TASK DESCRIPTION — Count how many lines below contain the word "change", then give that number alone.

------ EXERCISE DATA

Lemma slice_prefix (body tl : list Z) : slice (body ++ tl) 0 (zlen body) = body.
Proof. exact (slice_mid [] body tl). Qed.

Lemma Parse_single mem o n : nal_ok o n -> n < 65536 -> bytes mem -> (exists tl, mem = nal o n ++ tl) ->
  exists q, Parse pp mem n = Ok (mem, Some q) /\ payload q = 0 /\ payload_length q = n /\
    H264 q = mk_h264 (Z.land (rd mem 0) 0x1F) kH264SingleNalu.
Proof.
  intros H Hn B [tl ->]. pose proof (zlen_nal o n H) as L. pose proof (rd_nal o n H) as R. pose proof (zlen_nonneg tl).
  destruct H as (H1 & H2 & H3 & H4). rewrite (rd_app_l _ tl 0) by lia. rewrite <- R in H4.
  set (mem := nal o n ++ tl) in *. assert (Lm : zlen mem = n + zlen tl) by (unfold mem; rewrite zlen_app; lia).
  assert (R0 : rd mem 0 = rd (nal o n) 0) by (apply rd_app_l; lia).
  assert (E : locate_nalu mem n = Ok (Some (Z.land (rd mem 0) 0x1F, kH264SingleNalu, 1, n - 1))).
  { unfold locate_nalu. rewrite byte_ok by lia. cbn [bind]. change kTypeMask with 0x1F. unfold kStapA, kNalHeaderSize.
    now replace (Z.land (rd mem 0) 31 =? 24) with false by (rewrite R0; lia). }
  destruct (ParseSingleNalu_located pp mem n _ _ _ _ B E) as (q & Eq & Hq & _); try lia.
  unfold Parse. replace (n =? 0) with false by lia. rewrite byte_ok by lia. cbn [bind]. change kTypeMask with 0x1F. unfold kFuA.
  replace (Z.land (rd mem 0) 31 =? 28) with false by (rewrite R0; lia). rewrite Eq. cbn [bind].
  eexists. split; [reflexivity|]. cbn [payload payload_length set_payload H264]. rewrite Hq, R0. auto.
Qed.

Lemma delivers_single o n h : nal_ok o n -> n <= max_payload_len_ p ->
  delivers [mk_packet o n true true true h] [nal o n].
Proof.
  intros H Hn. apply drives_one; [discriminate|]. intros rest buffer [B L].
  pose proof (zlen_nal o n H) as Ln. pose proof H as (H1 & H2 & H3 & _).
  set (mem := nal o n ++ skipn (Z.to_nat n) buffer).
  assert (Bm : bytes mem) by (apply Forall_app; split; [apply bytes_nal|now apply Forall_skipn]).
  destruct (Parse_single mem o n H ltac:(lia) Bm (ex_intro _ _ eq_refl)) as (q & E & Q1 & Q2 & Q3).
  exists mem, mem, n, (match rest with [] => true | _ => false end), q. split; [|split; [exact E|]].
  - unfold NextPacket. cbn [packets_ set_packets app first_fragment last_fragment andb offset size payload_data_].
    pose proof (memcpy_at [] buffer (payload_data_ p) o n ltac:(lia) ltac:(lia) ltac:(lia) ltac:(lia)) as Mc.
    cbn [app] in Mc. change (zlen (@nil Z)) with 0 in Mc. rewrite Mc. reflexivity.
  - split; [apply room_app; [apply bytes_nal|now apply Forall_skipn|rewrite zlen_skipn by lia; lia]|]. split; [lia|].
    intros acc. unfold receive. cbn [fst snd]. rewrite Q3, Q1, Q2. cbn [packetization_type]. do 2 f_equal.
    unfold mem. rewrite <- Ln at 3. apply slice_prefix.
Qed.
Lemma slice_one (l : list Z) i : 0 <= i < zlen l -> slice l i 1 = [rd l i].
Proof.
  intros H. rewrite <- (Z.add_0_r i) at 2. rewrite <- rd_skipn by lia. unfold slice.
  pose proof (zlen_skipn l i ltac:(lia)) as L. destruct (skipn (Z.to_nat i) l); [change (zlen (@nil Z)) with 0 in L; lia|reflexivity].
Qed.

------------

RESPONSE TO THE TASK — 4